Nach meiner ausgiebigen Recherche über Noam Chomsky war ich schockiert über die Meinungen vieler im Netz.
Noam Chomsky ein Antiamerikaner, Faschist und Antisemit?
Meiner Meinung nach ist Chomsky ein revolutionärer, brillanter und zugegeben etwas exzentrischer Literaturwissenschaftler, ohne den die Kognitionswissenschaften niemals entstanden wären.
Noam Chomsky macht kein Geheimnis über seiner Kritik zum Amerikanischen Staat, wie z.B. seine felsenfeste Überzeugung der Existenz der Verschwörungstheorie 9/11 deutlich wird. Gleichzeitig jedoch bekennt er seine Liebe für das Land und lebt bis heute noch in Massachusetts, wo er unterrichtet.

Die vielen "Gerüchte" über Noam Chomsky's Hass auf Juden kommt mir lächerlich vor, auch, da Chomsky selbst Jude ist. Selbstverständlich scheint Noam Chomskys in Schutznahme des Faschisten Faurisson, der 1978 in einem Artikel die Existenz von Gaskammern während des NS-Regime bestritt, auf den ersten Eindruck dubios. Nicht aber auf dem zweiten Blick: Noam Chomsky unterschrieb die Petition nur für die Freilassung Faurissons um sich dadurch für die Rede/- und Pressefreiheit einzusetzen.

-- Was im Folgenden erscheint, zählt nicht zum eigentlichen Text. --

(* ===== verification/HandleOwnership.v ===== *)
(** * The handle table and the object registry together

    A table's entries own one handle reference each.  Against the contract
    [RegistryContract] of the registry, every operation that reaches both
    ([close], [lookup], [duplicate], [drain_window], [drain] and the release of
    a transfer batch) is shown to keep the registry's books: the references
    outstanding are exactly the table's entries and those held elsewhere. *)

From stdpp Require Import base tactics numbers list gmultiset.
From Stdlib Require Import ZArith Lia.
From S2P Require Import Prelude Abi Object ObjectFacts ObjectLedger HandleTable HandleProtocol HandleFacts HandleMoves.
Import HandleTable.
Local Open Scope Z_scope.

Section ownership.
Context {owns : ObjectRegistry.t → gmultiset Token → gmultiset FinalRelease → Prop}.
Context `{!RegistryContract owns}.
Implicit Types (t : HandleTable.t) (reg : ObjectRegistry.t) (F : gmultiset Token)
  (finals : gmultiset FinalRelease).

(** [F] are the references held outside the table: other tables, queued
    transfers, lookups in progress. *)
Definition coherent t reg F finals : Prop :=
  table_wf t ∧ owns reg (entry_tokens (slots t) ⊎ F) finals.

Definition option_final (o : option FinalRelease) : gmultiset FinalRelease :=
  match o with Some f => {[+ f +]} | None => ∅ end.

(** A release is final exactly when no other reference to the object is
    left, and then names the object. *)
Definition final_iff_last (refs : gmultiset Token) (tok : Token) (o : option FinalRelease)
    : Prop :=
  match o with
  | Some f => f = {| final_id := tok.1.2; final_type := tok.2 |} ∧ unreferenced refs tok.1.2
  | None => ¬ unreferenced refs tok.1.2
  end.

Lemma released_owns refs finals tok o r' :
  released owns (refs ⊎ {[+ tok +]}) finals tok o r' →
  owns r' refs (finals ⊎ option_final o) ∧ final_iff_last refs tok o.
Proof.
  unfold released, final_iff_last. rewrite gmultiset_add_remove.
  destruct o as [f|]; simpl; [tauto|].
  intros [Hn Ho]. assert (finals ⊎ ∅ = finals) as -> by multiset_solver. tauto.
Qed.

(** Taking one entry and releasing its reference. *)
Lemma remove_release_wp {E} t reg F finals i s e :
  coherent t reg F finals → slots t !! i = Some s → slot_entry s = Some e →
  slot_reservation s = None →
  wp (E:=E) (entry ← on_fst (remove_entry i);
      on_snd (unwrap (ObjectRegistry.release_handle (entry_reference entry)))) (t, reg)
    (λ o st', table_steps [(i, ETake e)] t st'.1 ∧
       slots st'.1 = <[i := retire_if_exhausted (set_entry None s)]> (slots t) ∧
       coherent st'.1 st'.2 F (finals ⊎ option_final o) ∧
       final_iff_last (entry_tokens (slots st'.1) ⊎ F) (entry_token e) o) (λ _ _, False).
Proof.
  intros [Hwf Ho] Hi He Hr. apply wp_bind, wp_on_fst.
  eapply wp_mono; [by eapply remove_entry_wp| |done].
  intros e' t1 [-> Hrun]. pose proof (table_steps_tokens _ _ _ Hwf Hrun) as Htok.
  assert (entry_tokens (slots t) ⊎ F =
    entry_tokens (slots t1) ⊎ F ⊎ {[+ entry_token e +]}) as Hrefs.
  { simpl in Htok. multiset_solver. }
  apply wp_on_snd, wp_unwrap.
  eapply wp_mono; [apply (release_handle_owns (owns:=owns)); [done|]| |done].
  - rewrite Hrefs. unfold entry_token. multiset_solver.
  - intros o reg' Hrel. rewrite Hrefs in Hrel. apply released_owns in Hrel as [Ho' Hfin].
    split_and!; [done| |by split; [eapply table_steps_wf|]|done]. simpl.
    inversion_clear Hrun as [|? ? ? ? ? [(s1 & s2 & Hs1 & Hst & Hsl) _ _ _] Hnil].
    inversion Hnil; subst. simpl in *. rewrite Hsl. inversion Hst; subst. congruence.
Qed.

(** ** Closing *)

Lemma close_wp t reg F finals h : coherent t reg F finals →
  wp (close h) (t, reg)
    (λ o st', ∃ i s e, resolves t h i s e ∧ slot_reservation s = None ∧
       table_steps [(i, ETake e)] t st'.1 ∧ coherent st'.1 st'.2 F (finals ⊎ option_final o) ∧
       final_iff_last (entry_tokens (slots st'.1) ⊎ F) (entry_token e) o)
    (λ err st', st' = (t, reg) ∧
       (err = HandleTableError.InvalidHandle ∧
          resolve_slot t h = Err HandleTableError.InvalidHandle ∨
        err = HandleTableError.AccessDenied ∧
          ∃ i s e, resolves t h i s e ∧ slot_reservation s ≠ None)).
Proof.
  intros Hco. unfold close. apply wp_bind, wp_on_fst.
  eapply wp_mono; [by apply resolve_mutation_slot_wp| |by intros err t' [-> ?]].
  intros i t' (-> & s & e & Hres & Hr). pose proof Hres as (_ & _ & Hi & _ & He).
  eapply wp_mono; [by eapply remove_release_wp| |done].
  intros o st' (Hrun & _ & Hco' & Hfin). exists i, s, e. done.
Qed.

(** ** Looking up *)

(** What [lookup] and [inspect_object_id] check of an entry. *)
Definition grants (accepted : AcceptedObjectTypes.t) (required : DwRights) (e : HandleEntry)
    : Prop :=
  AcceptedObjectTypes.accepts accepted (handle_type (entry_reference e)) = true ∧
  bits_subset required (dw_object_compatible_rights (handle_type (entry_reference e))) ∧
  bits_subset required (entry_rights e).

Lemma checked_entry_wp {S} t h accepted required (s0 : S) : is_uint 64 required →
  wp (checked_entry t h accepted required) s0
    (λ e s', s' = s0 ∧ grants accepted required e ∧ ∃ i s, resolves t h i s e)
    (λ err s', s' = s0 ∧ err ≠ HandleTableError.Capacity ∧
               err ≠ HandleTableError.ReferenceCapacity).
Proof.
  intros Hu. unfold checked_entry.
  apply wp_bind, wp_check_rights; [intros Hreq|by intros []].
  apply wp_bind. eapply wp_mono; [by apply resolve_entry_wp| |by intros err s' (-> & -> & _)].
  intros e s' (-> & i & s & Hres). cbv zeta.
  destruct (AcceptedObjectTypes.accepts _ _) eqn:Hacc; simpl; [|done].
  apply wp_bind, wp_check_rights; [intros Hc|by intros []].
  apply wp_bind, wp_check_rights; [intros Hh|by intros []]. unfold wp; simpl.
  apply validate_compatible_ok in Hc; [|done]. apply require_held_ok in Hh.
  split_and!; [done|done|]. eauto.
Qed.

(** The checks pass for every subset of a live entry's rights. *)
Lemma checked_entry_granted {S} t h accepted required (s0 : S) i s e :
  table_wf t → is_uint 64 required → resolves t h i s e →
  AcceptedObjectTypes.accepts accepted (handle_type (entry_reference e)) = true →
  bits_subset required (entry_rights e) →
  checked_entry t h accepted required s0 = Ret s0 e.
Proof.
  intros Hwf Hu Hres Hacc Hsub. pose proof Hres as (_ & _ & Hs & _ & He).
  destruct (so_entry _ (wf_slots _ Hwf _ _ Hs) _ He) as (_ & _ & _ & _ & Hknown & Hcompat).
  pose proof (transitivity Hsub Hknown) as Hk. apply validate_required_syntax_ok in Hk; [|done].
  pose proof (transitivity Hsub Hcompat) as Hc. apply validate_compatible_ok in Hc; [|done].
  pose proof (proj2 (require_held_ok _ _) Hsub) as Hh.
  pose proof (proj2 (resolve_slot_Ok t h i) (ex_intro _ s (ex_intro _ e Hres))) as Hslot.
  unfold checked_entry, resolve_entry, live_entry, check_rights, mbind, M_bind, map_err, lift, expect.
  rewrite Hk. rewrite Hslot, Hs, He, Hacc. simpl. by rewrite Hc, Hh.
Qed.

Lemma lookup_wp t reg F finals h accepted required :
  coherent t reg F finals → is_uint 64 required →
  wp (lookup t h accepted required) reg
    (λ rh reg', ∃ i s e, resolves t h i s e ∧ grants accepted required e ∧
       ResolvedHandle.object_id rh = handle_id (entry_reference e) ∧
       ResolvedHandle.object_type rh = handle_type (entry_reference e) ∧
       ResolvedHandle.rights rh = entry_rights e ∧
       coherent t reg' (F ⊎ {[+ internal_token (ResolvedHandle.reference rh) +]}) finals)
    (λ err reg', reg' = reg ∧ err ≠ HandleTableError.Capacity).
Proof.
  intros [Hwf Ho] Hu. unfold lookup. apply wp_bind.
  eapply wp_mono; [by apply checked_entry_wp| |by intros err s' (-> & ? & _)].
  intros e s' (-> & Hg & i & s & Hres). pose proof Hres as (_ & _ & Hi & _ & He).
  apply wp_bind, wp_map_err_or_panic.
  eapply wp_mono; [apply (retain_internal_from_handle_owns (owns:=owns)); [done|]| |].
  - apply (entry_tokens_lookup _ _ _ _ Hi) in He. unfold entry_token in He. multiset_solver.
  - intros n reg' (Hid & Hty & Ho'). unfold wp; simpl. exists i, s, e.
    split_and!; try done. split; [done|]. simpl. by rewrite gmultiset_disj_union_assoc.
  - by intros err reg' (-> & -> & _).
Qed.

Lemma lookup_granted_wp t reg F finals h accepted required i s e :
  coherent t reg F finals → is_uint 64 required → resolves t h i s e →
  AcceptedObjectTypes.accepts accepted (handle_type (entry_reference e)) = true →
  bits_subset required (entry_rights e) →
  wp (lookup t h accepted required) reg
    (λ rh reg', ResolvedHandle.object_id rh = handle_id (entry_reference e) ∧
       ResolvedHandle.object_type rh = handle_type (entry_reference e) ∧
       ResolvedHandle.rights rh = entry_rights e ∧
       coherent t reg' (F ⊎ {[+ internal_token (ResolvedHandle.reference rh) +]}) finals)
    (λ err reg', reg' = reg ∧ err = HandleTableError.ReferenceCapacity ∧
       exhausted (entry_tokens (slots t) ⊎ F)
         (ReferenceKind.Internal, handle_id (entry_reference e), handle_type (entry_reference e))).
Proof.
  intros [Hwf Ho] Hu Hres Hacc Hsub. unfold lookup. apply wp_bind.
  eapply wp_eq; [by eapply checked_entry_granted|].
  pose proof Hres as (_ & _ & Hi & _ & He). apply wp_bind, wp_map_err_or_panic.
  eapply wp_mono; [apply (retain_internal_from_handle_owns (owns:=owns)); [done|]| |].
  - apply (entry_tokens_lookup _ _ _ _ Hi) in He. unfold entry_token in He. multiset_solver.
  - intros n reg' (Hid & Hty & Ho'). unfold wp; simpl.
    split_and!; try done. split; [done|]. simpl. by rewrite gmultiset_disj_union_assoc.
  - by intros err reg' (-> & -> & Hex).
Qed.

(** ** Duplicating *)

(** A live entry is out of the reach of reservations, retirements and
    publications, which need a vacant slot. *)
Definition reserving_event (iev : nat * slot_event) : Prop :=
  iev.2 = ERetire ∨ (∃ p, iev.2 = EReserve SlotReservationKind.Destination p) ∨
  ∃ p e, iev.2 = EPublish p e.

Lemma live_untouched l t t' i s e : Forall reserving_event l → table_steps l t t' →
  slots t !! i = Some s → slot_entry s = Some e → slots t' !! i = Some s.
Proof.
  intros Hl Hrun Hi He. induction Hrun as [|iev l t1 t2 t3 Hstep Hrun IH]; [done|].
  apply Forall_cons_1 in Hl as [Hev Hl]. apply IH; [done|].
  destruct Hstep as [(s1 & s2 & Hj & Hst & ->) _ _ _].
  destruct (decide (iev.1 = i)) as [<-|Hne]; [|by rewrite list_lookup_insert_ne].
  destruct Hev as [Hev|[[p Hev]|(p & e' & Hev)]]; rewrite Hev in Hst; inversion Hst; congruence.
Qed.

Lemma reserved_by_events ex b t r t' : reserved_by ex b t r t' →
  ∃ l, Forall reserving_event l ∧ table_steps l t t' ∧ quiet l ∧ run_completed l = ∅ ∧
       run_issued l = {[+ res_permit r +]}.
Proof.
  intros (_ & _ & _ & _ & l & Hl & _ & Hrun). destruct (retires_run _ Hl) as (Hq & Hi & Hc).
  eexists. split_and!; [|exact Hrun|..].
  - apply Forall_app_2; [eapply list.Forall_impl; [exact Hl|by left]|].
    constructor; [|constructor]. right; left. by eexists.
  - apply quiet_app; done.
  - rewrite run_completed_app, Hc. simpl. multiset_solver.
  - rewrite run_issued_app, Hi. simpl. multiset_solver.
Qed.

Definition may_duplicate (e : HandleEntry) (requested : DwRights) : Prop :=
  bits_subset DW_RIGHT_DUPLICATE (entry_rights e) ∧
  rights_ok (handle_type (entry_reference e)) requested ∧
  bits_subset requested (entry_rights e).

(** The ways [duplicate] fails; [ReferenceCapacity] leaves the slot it had
    reserved behind. *)
Definition duplicate_failure t reg (err : HandleTableError.t) (st' : HandleTable.t * ObjectRegistry.t)
    : Prop :=
  st'.2 = reg ∧
  (st'.1 = t ∧ err ≠ HandleTableError.Capacity ∧ err ≠ HandleTableError.ReferenceCapacity ∨
   err = HandleTableError.Capacity ∧ (∃ l, retires l ∧ table_steps l t st'.1) ∨
   err = HandleTableError.ReferenceCapacity ∧ ∃ r, reserved_by None true t r st'.1).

Noam Chomsky, meiner Meinung nach ein Mann mit starken Prinzipien, für die er hohe Opfer zu bringen bereit ist- ein Idealist.

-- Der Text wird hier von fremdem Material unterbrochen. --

(* ===== verification/HandleTheorems.v ===== *)
(** * Theorems on handles

    What a process can rely on, whatever it and the rest of the kernel do:
    the claims on [kernel/src/handle/table.rs], with a witness for each that
    runs the model on a concrete table and registry. *)

From stdpp Require Import base tactics numbers list gmultiset relations.
From Stdlib Require Import ZArith Lia.
From S2P Require Import Prelude Abi Object ObjectFacts ObjectLedger ObjectTheorems HandleTable HandleProtocol HandleFacts HandleMoves HandleOwnership HandleSystem.
Import HandleTable.
Local Open Scope Z_scope.

(** ** Runs of a table beside the rest of the kernel *)

(** A table, the registry, and the references and final releases held
    outside the table. *)
Record config : Type := {
  cfg_table : HandleTable.t;
  cfg_registry : ObjectRegistry.t;
  cfg_refs : gmultiset Token;
  cfg_finals : gmultiset FinalRelease;
}.

Definition cfg_coherent (c : config) : Prop :=
  coherent (owns:=ledger) (cfg_table c) (cfg_registry c) (cfg_refs c) (cfg_finals c).

(** A step is an operation on the table, successful or not, or a call the
    rest of the kernel makes of the registry with tokens of its own. *)
Inductive sys_step : config → config → Prop :=
| sys_done c o t' reg' d :
    admissible o (cfg_table c) (cfg_refs c) →
    exec o (cfg_table c, cfg_registry c) = Ret (t', reg') d →
    sys_step c {| cfg_table := t'; cfg_registry := reg';
                  cfg_refs := cfg_refs c ∖ taken d ⊎ given d;
                  cfg_finals := cfg_finals c ⊎ finalized d |}
| sys_failed c o t' reg' e :
    admissible o (cfg_table c) (cfg_refs c) →
    exec o (cfg_table c, cfg_registry c) = Fail (t', reg') e →
    sys_step c {| cfg_table := t'; cfg_registry := reg';
                  cfg_refs := cfg_refs c; cfg_finals := cfg_finals c |}
| sys_elsewhere c b refs' :
    honest_step
      {| book := cfg_registry c; tokens := entry_tokens (slots (cfg_table c)) ⊎ cfg_refs c;
         finals := cfg_finals c |} b →
    tokens b = entry_tokens (slots (cfg_table c)) ⊎ refs' →
    sys_step c {| cfg_table := cfg_table c; cfg_registry := book b;
                  cfg_refs := refs'; cfg_finals := finals b |}.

Mittwoch, 10. November 2010

Poetry Slam

Ein Poetry Slam (sinngemäß: Dichterwettstreit oder Dichterschlacht) ist ein literarischer Vortragswettbewerb, bei dem selbstgeschriebene Texte innerhalb einer bestimmten Zeit einem Publikum vorgetragen werden. Die Zuhörer küren anschließend den Sieger.


Vor ungefähr einem Monat hatte ich keine Ahnung Wer oder Was ein "Poetry Slam" ist- bis mich eine liebe Kommilitonin auf den Geschmack brachte: Am 28.10. war ich bei meinen ersten Poetry Slam, wo insgesamt 12 verschiedene Slammer im dai in Heidelberg ihre hauptsächlich sehr unterhaltsamen Gedichte vortrugen.

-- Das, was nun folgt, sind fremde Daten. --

Lemma rot_insert h xs k x : (h < length xs)%nat → (k < length xs)%nat →
  rot h (<[(h + k) mod length xs := x]> xs)%nat = <[k := x]> (rot h xs).
Proof.
  intros Hh Hk. apply list_eq_same_length with (length xs).
  { by rewrite length_insert, length_rot. }
  { by rewrite length_rot, length_insert. }
  intros j y z Hj. rewrite rot_lookup by (rewrite length_insert; lia). rewrite length_insert.
  destruct (decide (j = k)) as [->|Hne].
  - rewrite list_lookup_insert_eq by (apply Nat.mod_upper_bound; lia).
    rewrite list_lookup_insert_eq by (by rewrite length_rot). congruence.
  - rewrite list_lookup_insert_ne, (list_lookup_insert_ne (rot h xs)) by
      (done || destruct (ring_index h j (length xs)), (ring_index h k (length xs)); lia).
    rewrite rot_lookup by lia. congruence.
Qed.

Lemma rot_next h xs : (h < length xs)%nat →
  rot ((h + 1) mod length xs) xs = drop 1 (rot h xs) ++ take 1 (rot h xs).
Proof.
  intros Hh. unfold rot. destruct (lookup_lt_is_Some_2 _ _ Hh) as [x Hx].
  rewrite (drop_S _ _ _ Hx). cbn [app drop take]. rewrite drop_0, take_0.
  destruct (decide (h + 1 = length xs)%nat) as [He|Hne].
  - rewrite He, Nat.Div0.mod_same, drop_0, take_0, app_nil_r, (drop_ge xs (S h)) by lia.
    simpl. rewrite <- (take_drop h xs) at 1. f_equal.
    rewrite (drop_S _ _ _ Hx). f_equal. by rewrite drop_ge by lia.
  - rewrite Nat.mod_small by lia. rewrite Nat.add_1_r, (take_S_r _ _ _ Hx), app_assoc. done.
Qed.

(** Advancing past the head, whose cell becomes the last. *)
Lemma rot_advance h xs x : (h < length xs)%nat →
  rot ((h + 1) mod length xs) (<[h := x]> xs) = drop 1 (rot h xs) ++ [x].
Proof.
  intros Hh. rewrite <- (length_insert xs h x) at 1. rewrite rot_next by (by rewrite length_insert).
  assert (rot h (<[h := x]> xs) = <[0%nat := x]> (rot h xs)) as ->.
  { rewrite <- rot_insert by lia. by rewrite Nat.add_0_r, Nat.mod_small. }
  pose proof (length_rot h xs) as Hl. destruct (rot h xs); simpl in *; [lia|done].
Qed.

End rotation.

(** ** The queue as a sequence of messages *)

(** The generations of the outstanding send reservations. *)
Definition reserved (q : t) : list Z := omap id (send_reservations q).

Record queue_wf (q : t) (ms : list QueuedMessage) : Prop := {
  ring_head : (head q < depth q)%nat;
  ring_len : len q = length ms;
  ring_content : rot (head q) (descriptors q) = (Some <$> ms) ++ replicate (depth q - length ms) None;
  sends_length : length (send_reservations q) = depth q;
  sends_fit : (length ms + length (reserved q) ≤ depth q)%nat;
  sends_distinct : NoDup (reserved q);
  sends_issued g : g ∈ reserved q → 1 ≤ g ≤ next_send_generation q;
  sends_range : is_uint 64 (next_send_generation q);
  receive_range : is_uint 64 (next_receive_generation q);
  receive_pending g : receive_reservation q = Some g → ms ≠ [];
}.

(** The messages of the ring, oldest first. *)
Definition contents (q : t) : list QueuedMessage := omap id (rot (head q) (descriptors q)).

Lemma contents_wf q ms : queue_wf q ms → contents q = ms.
Proof. intros Hwf. unfold contents. by rewrite (ring_content _ _ Hwf), omap_fill. Qed.

Lemma queue_wf_contents q ms : queue_wf q ms → queue_wf q (contents q).
Proof. intros Hwf. by rewrite (contents_wf _ _ Hwf). Qed.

Jetzt bin ich Feuer&Flamme!
Hier ein kleines Video von einem meiner Favoriten (Nektarios Vlachopoulos)

hello sunshine

Hallo liebe Blogosphäre,
da ich anscheinend zu viel Zeit übrig habe, dachte ich mir ich tu mal etwas sinnvolleres anstatt Stunden um Stunden vor der Mattscheibe zu kleben... et voilá! "carpe diem baby!" ist das Resultat.
Auf dieser klitzekleinen Seite möchte ich über alles mögliche schreiben was auch nur irgendwie in das Thema Kreativität und Kunst reingequetscht werden kann.
Ich wünsch euch viel Spaß beim lesen!